Chances are your board looks a lot different than it did 20 or even 10 years ago. Your colleagues represent not only a diverse array of professions and ethnicities, but of ages as well.
It shouldn't be a surprise, therefore, that generational differences are reflected among your hospital's staff and its changing workforce dynamics. Traditionalists, baby boomers, Gen Xers and millennials have different priorities, attitudes and communication styles, which influence organizational culture and performance. Leveraging common traits across all generations to create efficient teams is critical to succeeding in a value-based environment and achieving Triple Aim outcomes.
The AHA Committee on Performance Improvement's recent report, "Managing an Intergenerational Workforce: Strategies for Health Care Transformation," was designed to help hospitals and care systems build cultures that develop and nurture employees of all ages to provide excellent patient care. The report outlines three strategies:
• Build a strong generational foundation. Leaders need to understand their organization's employee profile and develop programs and policies that will support individuals at all levels of the organization.

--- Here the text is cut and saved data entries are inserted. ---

Lemma next_bit_spec fuel id b y i :
  fits 16 b → 0 <= i → i + Z.of_nat fuel = 16 → (∀ k, 0 <= k < i → Z.testbit b k = false) →
  (b = 0 ∧ next_bit fuel (mkNackIterator id b y) i = (None, mkNackIterator id b y)) ∨
  ∃ j, i <= j < 16 ∧ Z.testbit b j = true ∧ (∀ k, 0 <= k < j → Z.testbit b k = false) ∧
    next_bit fuel (mkNackIterator id b y) i =
      (Some (u16 (id + (j + 1))), mkNackIterator id (Z.land b (u16 (Z.lnot (Z.shiftl 1 j)))) y).
Proof.
  intros Hb. revert i. induction fuel as [|fuel IH]; intros i Hi Hf Hlow; cbn [next_bit it_bitfield it_packet_id has_yielded_packet_id].
  - left. split; [|done]. apply fits_zero; [done|]. intros k Hk. apply Hlow. lia.
  - destruct (Z.eqb_spec b 0) as [->|Hne]; [by left|]. rewrite land_single by lia. rewrite negb_involutive.
    destruct (Z.testbit b i) eqn:Ei.
    + right. exists i. split_and!; try done; lia.
    + destruct (IH (i + 1)) as [|(j & Hj & R)]; [lia|lia| |by left|].
      * intros k Hk. destruct (Z.eq_dec k i) as [->|]; [done|]. apply Hlow. lia.
      * right. exists j. split; [lia|done].
Qed.

Lemma clear_bit b j k :
  fits 16 b → 0 <= j < 16 → 0 <= k →
  Z.testbit (Z.land b (u16 (Z.lnot (Z.shiftl 1 j)))) k = Z.testbit b k && negb (k =? j).
Proof.
  intros Hb Hj Hk. rewrite Z.land_spec. unfold wrap.
  destruct (Z.lt_ge_cases k 16).
  - rewrite Z.mod_pow2_bits_low, Z.lnot_spec, Z.shiftl_1_l by lia. f_equal. f_equal.
    rewrite Z.pow2_bits_eqb by lia. apply Z.eqb_sym.
  - rewrite (testbit_fits 16 b) by (done || lia). done.
Qed.

Lemma collect_bits fuel id b k :
  fits 16 b → 0 <= k <= 16 → 16 - k < Z.of_nat fuel → (∀ i, 0 <= i < k → Z.testbit b i = false) →
  collect fuel (mkNackIterator id b true) =
  (λ i, u16 (id + (i + 1))) <$> filter (λ i, Is_true (Z.testbit b i)) (seqZ k (16 - k)).
Proof.
  revert b k. induction fuel as [|fuel IH]; intros b k Hb Hk Hf Hlow; [lia|].
  cbn [collect nack_next has_yielded_packet_id negb].
  destruct (next_bit_spec 16 id b true 0) as [[-> ->]|(j & Hj & Ej & Hl & ->)]; [done|lia|lia|intros; lia| |].
  - rewrite filter_none; [done|]. intros i _. rewrite Z.testbit_0_l. by intros [].
  - assert (k <= j) by (destruct (Z.lt_ge_cases j k); [rewrite Hlow in Ej by lia; done|lia]).
    rewrite (filter_bits_step b j k) by (done || lia || (intros; apply Hl; lia)). cbn [fmap list_fmap]. f_equal.
    rewrite (IH _ (j + 1)); [|by apply fits_land; [lia|done|apply wrap_fits]|lia|lia|].
    + f_equal. apply nack_filter_ext. intros i Hi%elem_of_seqZ. rewrite clear_bit by (done || lia).
      destruct (Z.eqb_spec i j); [lia|]. by rewrite andb_true_r.
    + intros i Hi. rewrite clear_bit by (done || lia). destruct (Z.eqb_spec i j); [apply andb_false_r|].
      by rewrite Hl by lia.
Qed.

Lemma collect_S fuel it :
  collect (S fuel) it = match nack_next it with (Some x, it) => x :: collect fuel it | (None, _) => [] end.
Proof. done. Qed.

(** What [packet_list] returns: the packet and, for every set bit, the packet it stands for. *)
Lemma packet_list_spec p :
  fits 16 (lost_packets p) →
  packet_list p = packet_id p :: ((λ i, u16 (packet_id p + (i + 1))) <$> set_bits (lost_packets p)).
Proof.
  intros Hb. unfold packet_list, nack_into_iter. change 18%nat with (S 17).
  rewrite collect_S. cbn [nack_next has_yielded_packet_id negb it_packet_id it_bitfield]. f_equal.
  rewrite (collect_bits 17 _ _ 0) by (done || lia || (intros; lia)). done.
Qed.

Lemma elem_of_set_bits b i : i ∈ set_bits b ↔ 0 <= i < 16 ∧ Z.testbit b i = true.
Proof. unfold set_bits. rewrite list_elem_of_filter, elem_of_seqZ, Is_true_true. intuition lia. Qed.

#[global] Arguments packet_list : simpl never.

• Establish effective generational management practices. Leaders must focus on increasing the level of generational understanding among managers and supervisors so they can manage their teams better and relieve generational tensions in the workplace.
• Build generational competence. Once generational strengths are identified and leaders develop practices to leverage these strengths, they can spread generational understanding and sensitivity among the entire workforce.
Organizations that capitalize on the commonalities and differences of each cohort can create an engaged workforce and gain a competitive edge in attracting and retaining employees.
I encourage you to read this report, available at www.aha.org/CPI, and use it to start a conversation with your board about your workforce, your organization's needs and planning for its future.